Yes, I suppose that I should feel bad that poor Tigger is feeling the aches and pains of growing old, but to put it bluntly: I do not feel the least bit sorry.

When I had but been at my Forever Home for a few days, I met Tigger, who was hanging out on MY back porch. I offered Tigger a friendly welcome to my porch, offered him a beer, and he replied by swatting me across the face and giving me an eye infection that had to be treated by a nasty antibiotic ointment.

Thus began a lifetime of animosity. Unlike Tigger, I was not allowed free roam of the neighborhood.

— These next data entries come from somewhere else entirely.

(* ===== verification/DryRun.v ===== *)
(** * The dry run of the next-step runner (src/next_step_runner/main.go)

    In a dry run the main goroutine looks once a second for the marker of the fake
    reboot, while another goroutine handles the steps, which start goroutines of
    their own. The process ends when the main goroutine has found the marker, and
    before that when a goroutine panics or a session cannot be opened. *)
From S2P Require Import Prelude GoStrings Host Config Session StepProcessor Instructions Agent Programs.

(** ** The process *)
Section DryRun.
Context {env : Env} {srv : Service} {connect : Connect}.

(** The main goroutine after [go commands.ProcessSteps(...)]; it ends the process
    when it returns. *)
Definition dry_main (fuel : nat) (cfg : AgentConfig) : Go () :=
  over ← watch_reboot fuel cfg;
  if (over : bool) then mret () else block.

Definition dry_initial (fuel attempts : nat) (cfg : AgentConfig) : pool request shared () :=
  Pool [] shared_init [dry_main fuel cfg; main_loop cfg fuel attempts].
End DryRun.

(** ** Facts *)
Section Facts.
Context {env : Env} {srv : Service} {connect : Connect} {factory : ToolRunnerFactory} {laws : FactoryLaws}.
Context (unmarshalUpgradeAgentResponse : string → result string).
Context (cfg : AgentConfig).

(** The query for the marker was answered with success. *)
Definition marker_query : request := privileged "stat" [FakeRebootMarkerPath (ac_dry cfg)].
Definition marker_found (l : log) : Prop :=
  ∃ l1, (l1 ++ [marker_query]) `prefix_of` l ∧
    getExitCode (e_run l1 "nsenter" ((buildPrivilegedCommand "stat" [FakeRebootMarkerPath (ac_dry cfg)]).2)).2 = 0%Z.

Lemma marker_found_later l l' : l `prefix_of` l' → marker_found l → marker_found l'.
Proof. intros Hl (l1 & H & E). exists l1. split; [by etrans|done]. Qed.
#[local] Instance reboot_reason : OtherReason := {| other_reason := marker_found; other_reason_later := marker_found_later |}.

Notation session_inv := (session_inv unmarshalUpgradeAgentResponse).

Lemma rg_watch_reboot fuel w :
  session_inv w → rg session_inv (λ over w', over = true → marker_found w'.1) (watch_reboot fuel cfg) w.
Proof.
  revert w. induction fuel as [|fuel IH]; intros w HI; [done|]. cbn [watch_reboot].
  eapply (rg_bind _ (λ happened w', session_inv w' ∧ (happened = true → marker_found w'.1))).
  - destruct w as [l s]. unfold DryRebootHappened, ExecutePrivileged, Execute. simpl.
    split; [by apply session_inv_log|]. intros [l' s'] Hl HI'. simpl in *.
    destruct (e_run l _ _) as [[o e] err] eqn:Er. simpl. split; [done|]. intros Hc%Z.eqb_eq.
    exists l. split; [exact Hl|]. simpl. by rewrite Er.
  - intros [|] w' _ [HI' Hm]; simpl.
    + assert (Hfound : marker_found w'.1) by by apply Hm. split; [split; [apply HI'|by right]|].
      intros w'' Hl _ _. by eapply marker_found_later.
    + split; [destruct w'; by apply session_inv_log|]. intros w'' _. apply IH.
Qed.

Lemma rg_dry_main fuel w : session_inv w → rg session_inv (λ _ w', marker_found w'.1) (dry_main fuel cfg) w.
Proof.
  intros HI. eapply rg_bind; [by apply rg_watch_reboot|]. intros [|] w' _ H; [by apply H|done].
Qed.

Lemma dry_main_reason fuel : emits (exit_reason cfg) (λ _ _, True) (dry_main fuel cfg).
Proof.
  unfold dry_main. apply emits_bind; [|by intros []]. induction fuel as [|fuel IH]; [done|]. cbn [watch_reboot].
  apply emits_bind; [unfold DryRebootHappened; apply emits_bind; [by apply emits_ExecutePrivileged|by intros [[o e] c]]|].
  intros []; apply emits_bind; [done|intros _; done|done|intros _; exact IH].
Qed.

(** C22. Why a dry run ends: in every interleaving of the main goroutine, the loop
    that asks for steps and the goroutines of the steps, the process has ended only
    when the marker of the fake reboot was found, when a session could not be opened
    (the address does not parse or the CA certificates cannot be read: log.Fatalf,
    exit code 1), or when a goroutine has panicked; the loop over the steps may come
    to its end without ending the process. The context is cancelled only for the
    marker or after a successful upgrade was reported, and the reply cache holds
    only what the service has accepted. *)
Theorem dry_run_ends_after_reboot fuel attempts p :
  rtc (process_step unmarshalUpgradeAgentResponse cfg) (dry_initial fuel attempts cfg) p →
  (ended p →
     marker_found (p_log p) ∨ ((∃ code, RExit code ∈ p_log p) ∧ cannot_connect cfg) ∨ Exists (λ m, m = PPanic) (p_procs p)) ∧
  (∀ code, RExit code ∈ p_log p → code = 1%Z) ∧
  (sh_cancelled (p_shared p) = true →
     marker_found (p_log p) ∨
     ∃ reply, r_step_type reply = "upgrade-agent" ∧
       unmarshalUpgradeAgentResponse (r_output reply) = Good "success" ∧ reported (p_log p) reply) ∧
  (∀ stepType output expiry,
     sh_cache (p_shared p) !! stepType = Some (output, expiry) → acked (p_log p) stepType output).
Proof.
  intros Hrun%process_agent.
  assert (Hok : agent_ok unmarshalUpgradeAgentResponse [λ _ w', marker_found w'.1; λ _ _, True] p).
  { apply (invariant_rtc _ _ _ _ (agent_step_ok _ _ _) Hrun). exists []. split; [apply session_inv_init|].
    constructor; [intros w' _; apply rg_dry_main|]. constructor; [intros w' _; apply rg_main_loop|constructor]. }
  assert (Hex : exits_so cfg p).
  { apply (invariant_rtc _ _ _ _ (exits_so_step _ _) Hrun). split; [constructor|].
    repeat constructor; [apply dry_main_reason|apply main_loop_reason]. }
  destruct Hok as (Qs & HI & Hprocs). destruct Hex as [Hlog _]. rewrite Forall_forall in Hlog. cbn [app] in Hprocs.
  apply Forall2_cons_inv_l in Hprocs as (main & gs & Hmain & _ & Hp). split_and!.
  - intros [Hm|[Hm|Hm]]; [left|by right; right|right; left].
    + rewrite Hp in Hm. injection Hm as ->. apply (Hmain _ (reflexivity _) HI).
    + apply Exists_exists in Hm as (r & Hin & Hr). destruct r; try done. split; [by eexists|]. apply (Hlog _ Hin).
  - intros code Hin. apply (Hlog _ Hin).
  - intros Hc. destruct (proj2 HI Hc) as [(reply & Hr%restart_upgrade & Hrep)|H]; [right|by left]. exists reply. naive_solver.
  - apply (proj1 HI).
Qed.
End Facts.

(** ** A dry run on a host where the installer has left its marker at once *)
Module DryRunDemo.
Import StepDemo.
Definition host : Env := AgentDemo.host.
Definition cfg : AgentConfig := AgentDemo.cfg.
(** The main goroutine finds the marker and cancels while nothing else runs. *)
Definition end_of_run : pool request shared () :=
  Pool [marker_query cfg] (Shared ∅ true [] false false) [PRet (); @main_loop host srv plain_connect cfg 3 3].
Ltac not_ended :=
  intros [H|[H|H]]; [discriminate H|repeat (apply Exists_cons in H as [H|H]; [discriminate H|])|
                     repeat (apply Exists_cons in H as [H|H]; [discriminate H|])]; by apply Exists_nil in H.
Lemma reaches_end :
  rtc (@process_step host srv factory Good cfg) (@dry_initial host srv plain_connect 3 3 cfg) end_of_run.
Proof.
  eapply rtc_l; [split; [not_ended|apply agent_act, (pool_act_sound 0); reflexivity]|].
  eapply rtc_l; [split; [not_ended|apply agent_act, (pool_act_sound 0); reflexivity]|]. reflexivity.
Qed.
End DryRunDemo.

Section Witness.
Import StepDemo DryRunDemo.
#[local] Existing Instance laws.

Lemma dry_run_ends_after_reboot_witness :
  ended end_of_run ∧
  (@marker_found host cfg (p_log end_of_run) ∨
   ((∃ code, RExit code ∈ p_log end_of_run) ∧ @cannot_connect host plain_connect cfg) ∨
   Exists (λ m, m = PPanic) (p_procs end_of_run)).
Proof.
  assert (He : ended end_of_run) by (left; reflexivity). split; [exact He|].
  destruct (@dry_run_ends_after_reboot host srv plain_connect factory laws Good cfg 3 3 end_of_run reaches_end)
    as [H _]. exact (H He).
Defined.
End Witness.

No, I knew where I belonged, protecting my own domicile from invaders, including of the feline variety.

Tigger began to spend his days resting upon the very front porch of my own home. In my house the living room faces the front on one side of the front hallway and the family room faces the front on the opposite side. Each of the rooms has two windows that are very tall and the window sills are barely a foot from the floor. Those two rooms offer the perfect canine perches to view all neighborhood activity and monitor any terrorists coming into the yard or treading upon the front sidewalk.

Tigger decided that the ideal place to sit and take in the sun and to torment me was sitting outside on the porch, just underneath the windows. In fact, when he sat on the outside of the window and I sat on the inside of the window, we were nose to nose. And there was nothing I could do about it. Oh, to see him smugly sitting within my very grasp, but yet out of reach, drove me to distraction.

It was MY PORCH. Tigger had his own porch at his house to sit upon, but what better activity for a feline than to spend his day torturing a canine who dare not break through that glass barrier?

No, I am NOT SORRY that Tigger is ailing, I only wish that I could have lived to see it. I would have Mom take me for a walk and park me right in front of Tigger's front window.